* RECORDS
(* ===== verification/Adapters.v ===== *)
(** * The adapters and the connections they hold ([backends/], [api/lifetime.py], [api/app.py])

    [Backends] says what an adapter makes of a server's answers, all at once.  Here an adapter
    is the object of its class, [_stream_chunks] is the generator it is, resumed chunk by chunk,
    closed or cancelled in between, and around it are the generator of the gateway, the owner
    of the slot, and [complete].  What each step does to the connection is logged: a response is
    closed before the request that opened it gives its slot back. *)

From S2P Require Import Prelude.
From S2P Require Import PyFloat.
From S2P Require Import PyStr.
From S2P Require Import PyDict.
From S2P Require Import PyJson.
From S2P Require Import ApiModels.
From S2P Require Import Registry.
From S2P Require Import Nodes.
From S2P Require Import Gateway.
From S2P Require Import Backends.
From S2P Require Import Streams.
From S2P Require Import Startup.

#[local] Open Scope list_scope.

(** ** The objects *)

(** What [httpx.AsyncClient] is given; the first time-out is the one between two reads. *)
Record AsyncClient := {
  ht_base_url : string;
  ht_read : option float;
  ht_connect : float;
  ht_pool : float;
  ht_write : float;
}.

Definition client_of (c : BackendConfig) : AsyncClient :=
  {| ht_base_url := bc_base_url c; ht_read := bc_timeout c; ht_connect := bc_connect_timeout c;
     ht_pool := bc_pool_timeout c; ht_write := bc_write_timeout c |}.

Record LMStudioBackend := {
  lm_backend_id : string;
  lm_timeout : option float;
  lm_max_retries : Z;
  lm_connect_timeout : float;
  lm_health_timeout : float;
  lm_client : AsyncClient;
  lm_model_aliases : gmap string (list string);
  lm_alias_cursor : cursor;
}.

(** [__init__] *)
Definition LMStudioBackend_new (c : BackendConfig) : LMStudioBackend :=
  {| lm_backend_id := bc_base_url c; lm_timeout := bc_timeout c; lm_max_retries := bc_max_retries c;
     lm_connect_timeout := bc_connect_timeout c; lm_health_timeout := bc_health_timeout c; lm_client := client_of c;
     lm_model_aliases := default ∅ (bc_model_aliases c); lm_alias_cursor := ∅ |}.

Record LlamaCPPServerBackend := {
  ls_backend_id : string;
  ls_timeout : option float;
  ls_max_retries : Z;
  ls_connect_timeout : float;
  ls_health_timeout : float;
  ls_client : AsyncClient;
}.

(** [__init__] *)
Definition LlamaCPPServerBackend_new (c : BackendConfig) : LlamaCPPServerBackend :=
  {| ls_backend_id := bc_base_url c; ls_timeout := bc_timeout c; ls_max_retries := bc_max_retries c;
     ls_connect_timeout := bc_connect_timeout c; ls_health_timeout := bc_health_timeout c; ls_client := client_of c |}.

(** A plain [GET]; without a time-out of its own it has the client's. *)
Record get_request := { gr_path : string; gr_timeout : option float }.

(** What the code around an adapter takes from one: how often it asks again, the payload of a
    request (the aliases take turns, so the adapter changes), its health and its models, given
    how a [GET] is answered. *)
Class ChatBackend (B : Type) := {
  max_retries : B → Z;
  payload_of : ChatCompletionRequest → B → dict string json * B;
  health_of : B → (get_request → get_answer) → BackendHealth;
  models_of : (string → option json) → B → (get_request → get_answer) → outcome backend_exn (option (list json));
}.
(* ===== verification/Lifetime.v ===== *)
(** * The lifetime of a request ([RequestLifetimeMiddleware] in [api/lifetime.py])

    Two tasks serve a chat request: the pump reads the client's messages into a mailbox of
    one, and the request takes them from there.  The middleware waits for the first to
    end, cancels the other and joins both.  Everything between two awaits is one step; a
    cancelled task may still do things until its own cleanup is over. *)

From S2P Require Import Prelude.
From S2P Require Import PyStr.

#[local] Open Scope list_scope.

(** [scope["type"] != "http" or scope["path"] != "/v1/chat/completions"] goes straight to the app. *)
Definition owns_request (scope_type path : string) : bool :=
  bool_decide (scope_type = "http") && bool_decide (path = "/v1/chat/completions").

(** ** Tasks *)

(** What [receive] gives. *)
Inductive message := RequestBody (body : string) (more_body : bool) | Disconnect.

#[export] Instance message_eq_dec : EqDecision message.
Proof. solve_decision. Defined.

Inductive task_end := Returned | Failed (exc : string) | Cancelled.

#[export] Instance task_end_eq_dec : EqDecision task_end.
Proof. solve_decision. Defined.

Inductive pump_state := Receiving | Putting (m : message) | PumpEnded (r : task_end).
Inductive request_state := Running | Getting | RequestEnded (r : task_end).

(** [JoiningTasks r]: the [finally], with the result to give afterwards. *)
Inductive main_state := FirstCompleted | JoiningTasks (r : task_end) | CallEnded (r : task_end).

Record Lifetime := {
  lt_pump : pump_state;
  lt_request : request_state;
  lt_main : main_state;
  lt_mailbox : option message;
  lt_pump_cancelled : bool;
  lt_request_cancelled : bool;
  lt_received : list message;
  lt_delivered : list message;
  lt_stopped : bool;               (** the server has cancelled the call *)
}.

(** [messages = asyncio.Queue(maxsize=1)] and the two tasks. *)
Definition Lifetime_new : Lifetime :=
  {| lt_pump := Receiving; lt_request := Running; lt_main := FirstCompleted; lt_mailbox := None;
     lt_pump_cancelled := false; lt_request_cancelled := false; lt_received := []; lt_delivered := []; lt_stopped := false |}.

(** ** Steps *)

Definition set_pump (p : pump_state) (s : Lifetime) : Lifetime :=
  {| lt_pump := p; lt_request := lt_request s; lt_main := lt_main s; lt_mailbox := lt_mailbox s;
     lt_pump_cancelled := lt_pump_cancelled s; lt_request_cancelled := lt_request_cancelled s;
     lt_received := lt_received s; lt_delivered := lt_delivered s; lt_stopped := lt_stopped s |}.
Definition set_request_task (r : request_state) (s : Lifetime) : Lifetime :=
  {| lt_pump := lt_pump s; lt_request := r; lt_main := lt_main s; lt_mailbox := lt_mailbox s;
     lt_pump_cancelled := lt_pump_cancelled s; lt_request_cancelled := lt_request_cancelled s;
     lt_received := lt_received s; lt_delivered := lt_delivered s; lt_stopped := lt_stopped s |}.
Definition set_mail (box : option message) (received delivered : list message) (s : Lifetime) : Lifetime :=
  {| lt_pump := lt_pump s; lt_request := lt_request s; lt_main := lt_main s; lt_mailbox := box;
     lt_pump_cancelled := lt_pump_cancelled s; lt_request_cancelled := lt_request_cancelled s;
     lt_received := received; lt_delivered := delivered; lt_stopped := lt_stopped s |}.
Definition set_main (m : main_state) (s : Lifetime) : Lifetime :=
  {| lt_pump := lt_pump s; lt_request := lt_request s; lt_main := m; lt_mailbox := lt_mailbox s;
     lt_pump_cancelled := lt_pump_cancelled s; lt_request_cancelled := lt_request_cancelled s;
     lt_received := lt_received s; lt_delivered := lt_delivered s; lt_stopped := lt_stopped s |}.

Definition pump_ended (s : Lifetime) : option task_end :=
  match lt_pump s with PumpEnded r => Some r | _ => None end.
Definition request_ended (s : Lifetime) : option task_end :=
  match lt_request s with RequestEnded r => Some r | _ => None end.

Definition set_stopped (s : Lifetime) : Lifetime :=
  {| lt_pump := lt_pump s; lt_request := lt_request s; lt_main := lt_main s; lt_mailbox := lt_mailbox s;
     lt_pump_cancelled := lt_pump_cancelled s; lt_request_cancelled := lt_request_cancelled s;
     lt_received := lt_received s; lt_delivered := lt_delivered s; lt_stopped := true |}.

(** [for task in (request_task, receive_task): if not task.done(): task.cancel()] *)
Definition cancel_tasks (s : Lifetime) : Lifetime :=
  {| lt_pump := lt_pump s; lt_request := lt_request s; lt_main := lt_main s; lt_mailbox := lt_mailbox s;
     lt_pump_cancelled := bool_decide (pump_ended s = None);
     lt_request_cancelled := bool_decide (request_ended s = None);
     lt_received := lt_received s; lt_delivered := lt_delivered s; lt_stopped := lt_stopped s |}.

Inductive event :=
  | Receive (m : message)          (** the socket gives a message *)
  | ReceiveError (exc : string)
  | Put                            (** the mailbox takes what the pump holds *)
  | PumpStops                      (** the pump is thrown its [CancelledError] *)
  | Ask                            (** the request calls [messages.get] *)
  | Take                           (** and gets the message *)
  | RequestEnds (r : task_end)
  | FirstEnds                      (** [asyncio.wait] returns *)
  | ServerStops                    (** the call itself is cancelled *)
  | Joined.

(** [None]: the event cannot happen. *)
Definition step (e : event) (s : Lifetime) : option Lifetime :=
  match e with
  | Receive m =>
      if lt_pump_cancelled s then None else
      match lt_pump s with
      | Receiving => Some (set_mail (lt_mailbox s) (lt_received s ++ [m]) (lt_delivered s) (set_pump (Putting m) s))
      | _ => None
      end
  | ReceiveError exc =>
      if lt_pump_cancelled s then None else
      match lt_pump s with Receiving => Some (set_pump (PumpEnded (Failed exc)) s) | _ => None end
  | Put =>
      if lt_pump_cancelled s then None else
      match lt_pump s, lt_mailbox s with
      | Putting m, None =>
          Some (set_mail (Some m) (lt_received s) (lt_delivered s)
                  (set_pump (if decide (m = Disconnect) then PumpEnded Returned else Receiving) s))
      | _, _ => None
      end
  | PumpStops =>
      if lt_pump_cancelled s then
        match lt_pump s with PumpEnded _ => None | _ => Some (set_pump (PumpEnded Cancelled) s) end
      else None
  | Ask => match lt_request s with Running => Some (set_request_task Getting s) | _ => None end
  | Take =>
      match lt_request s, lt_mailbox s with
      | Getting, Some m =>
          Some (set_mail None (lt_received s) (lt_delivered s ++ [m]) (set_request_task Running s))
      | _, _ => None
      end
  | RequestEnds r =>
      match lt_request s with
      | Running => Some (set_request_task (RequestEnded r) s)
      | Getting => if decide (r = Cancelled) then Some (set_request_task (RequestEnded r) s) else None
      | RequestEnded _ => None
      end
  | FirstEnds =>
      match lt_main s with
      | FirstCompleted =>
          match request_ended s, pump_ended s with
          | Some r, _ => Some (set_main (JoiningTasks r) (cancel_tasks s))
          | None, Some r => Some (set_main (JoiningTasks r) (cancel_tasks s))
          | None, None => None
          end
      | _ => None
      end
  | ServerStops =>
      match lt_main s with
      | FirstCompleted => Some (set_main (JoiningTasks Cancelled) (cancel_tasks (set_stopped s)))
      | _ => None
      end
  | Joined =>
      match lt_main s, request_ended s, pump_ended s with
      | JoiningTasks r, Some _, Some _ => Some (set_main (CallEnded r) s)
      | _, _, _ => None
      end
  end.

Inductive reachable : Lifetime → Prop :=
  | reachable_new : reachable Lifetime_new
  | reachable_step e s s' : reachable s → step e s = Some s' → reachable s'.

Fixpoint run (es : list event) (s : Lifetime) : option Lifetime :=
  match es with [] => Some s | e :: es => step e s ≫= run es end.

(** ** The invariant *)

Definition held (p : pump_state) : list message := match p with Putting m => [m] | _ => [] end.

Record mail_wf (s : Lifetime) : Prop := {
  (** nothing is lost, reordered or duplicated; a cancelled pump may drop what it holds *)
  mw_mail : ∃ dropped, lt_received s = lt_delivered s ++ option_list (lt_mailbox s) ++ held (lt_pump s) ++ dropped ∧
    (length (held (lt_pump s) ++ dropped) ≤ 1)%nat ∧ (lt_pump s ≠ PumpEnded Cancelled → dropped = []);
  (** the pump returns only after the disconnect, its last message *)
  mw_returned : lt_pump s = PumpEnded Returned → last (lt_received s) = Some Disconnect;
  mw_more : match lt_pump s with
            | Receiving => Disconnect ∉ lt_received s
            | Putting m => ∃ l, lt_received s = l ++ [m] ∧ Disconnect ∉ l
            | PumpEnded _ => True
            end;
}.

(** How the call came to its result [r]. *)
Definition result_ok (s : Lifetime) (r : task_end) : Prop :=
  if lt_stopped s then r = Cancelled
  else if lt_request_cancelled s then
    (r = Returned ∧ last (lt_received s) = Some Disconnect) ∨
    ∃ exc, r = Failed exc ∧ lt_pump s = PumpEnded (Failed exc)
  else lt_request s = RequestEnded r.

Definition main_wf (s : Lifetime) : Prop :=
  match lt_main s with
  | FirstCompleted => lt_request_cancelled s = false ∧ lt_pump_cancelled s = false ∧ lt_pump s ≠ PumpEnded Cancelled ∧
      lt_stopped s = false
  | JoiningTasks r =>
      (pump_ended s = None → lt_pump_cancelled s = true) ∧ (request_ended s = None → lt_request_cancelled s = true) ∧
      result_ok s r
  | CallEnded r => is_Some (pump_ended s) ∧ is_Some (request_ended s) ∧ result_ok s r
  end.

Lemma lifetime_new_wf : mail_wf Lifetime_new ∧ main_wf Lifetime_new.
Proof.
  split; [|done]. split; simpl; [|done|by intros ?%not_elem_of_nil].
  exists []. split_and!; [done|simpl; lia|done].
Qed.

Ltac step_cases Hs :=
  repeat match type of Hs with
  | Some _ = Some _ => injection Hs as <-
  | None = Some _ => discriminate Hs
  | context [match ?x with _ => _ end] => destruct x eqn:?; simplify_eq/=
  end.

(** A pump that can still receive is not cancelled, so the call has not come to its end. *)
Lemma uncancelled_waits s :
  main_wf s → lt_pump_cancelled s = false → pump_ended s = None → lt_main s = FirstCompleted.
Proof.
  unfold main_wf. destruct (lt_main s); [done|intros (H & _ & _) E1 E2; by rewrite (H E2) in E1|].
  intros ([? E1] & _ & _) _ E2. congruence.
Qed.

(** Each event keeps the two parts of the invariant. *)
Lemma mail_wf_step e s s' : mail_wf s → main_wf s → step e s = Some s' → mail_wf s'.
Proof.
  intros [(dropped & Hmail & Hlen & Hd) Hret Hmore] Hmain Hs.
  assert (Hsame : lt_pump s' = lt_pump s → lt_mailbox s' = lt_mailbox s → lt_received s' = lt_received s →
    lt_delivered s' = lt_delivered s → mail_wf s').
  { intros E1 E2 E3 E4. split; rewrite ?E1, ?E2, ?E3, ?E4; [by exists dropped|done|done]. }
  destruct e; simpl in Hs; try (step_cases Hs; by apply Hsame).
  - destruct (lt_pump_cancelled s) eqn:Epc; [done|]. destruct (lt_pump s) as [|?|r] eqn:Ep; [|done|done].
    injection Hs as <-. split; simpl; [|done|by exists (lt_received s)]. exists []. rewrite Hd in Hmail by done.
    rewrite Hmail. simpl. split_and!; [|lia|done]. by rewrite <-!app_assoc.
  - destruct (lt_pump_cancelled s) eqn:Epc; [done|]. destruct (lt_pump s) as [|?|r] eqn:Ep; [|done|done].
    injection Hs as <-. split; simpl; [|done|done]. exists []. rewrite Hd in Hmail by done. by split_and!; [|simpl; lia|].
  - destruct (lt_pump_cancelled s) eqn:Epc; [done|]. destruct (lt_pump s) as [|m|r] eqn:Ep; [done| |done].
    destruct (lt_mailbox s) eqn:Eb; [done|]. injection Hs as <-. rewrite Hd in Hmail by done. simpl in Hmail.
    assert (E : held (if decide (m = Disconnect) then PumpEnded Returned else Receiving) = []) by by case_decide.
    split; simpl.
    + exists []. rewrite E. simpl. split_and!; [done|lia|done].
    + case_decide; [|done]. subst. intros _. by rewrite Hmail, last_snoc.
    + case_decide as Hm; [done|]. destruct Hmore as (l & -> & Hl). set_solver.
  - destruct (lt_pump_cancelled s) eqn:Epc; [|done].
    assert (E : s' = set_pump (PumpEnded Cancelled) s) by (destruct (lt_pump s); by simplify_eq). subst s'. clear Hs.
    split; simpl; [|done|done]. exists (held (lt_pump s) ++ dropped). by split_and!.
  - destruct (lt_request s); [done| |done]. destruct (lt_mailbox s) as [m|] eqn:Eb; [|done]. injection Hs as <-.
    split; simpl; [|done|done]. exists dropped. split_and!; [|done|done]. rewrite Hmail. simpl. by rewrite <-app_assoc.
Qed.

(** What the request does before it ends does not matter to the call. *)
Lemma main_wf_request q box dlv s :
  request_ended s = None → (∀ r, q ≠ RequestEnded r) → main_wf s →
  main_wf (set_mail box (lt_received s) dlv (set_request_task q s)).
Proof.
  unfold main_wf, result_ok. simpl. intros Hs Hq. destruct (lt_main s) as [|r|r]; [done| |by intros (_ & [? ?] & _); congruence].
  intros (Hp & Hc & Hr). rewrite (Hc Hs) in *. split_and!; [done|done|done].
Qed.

* TASK
From the line holding "health_of : B" to the line holding "(** * The lifetime", inclusive, restate each line above exactly as written.

* OUTPUT BELOW
  health_of : B → (get_request → get_answer) → BackendHealth;
  models_of : (string → option json) → B → (get_request → get_answer) → outcome backend_exn (option (list json));
}.
(* ===== verification/Lifetime.v ===== *)
(** * The lifetime of a request ([RequestLifetimeMiddleware] in [api/lifetime.py])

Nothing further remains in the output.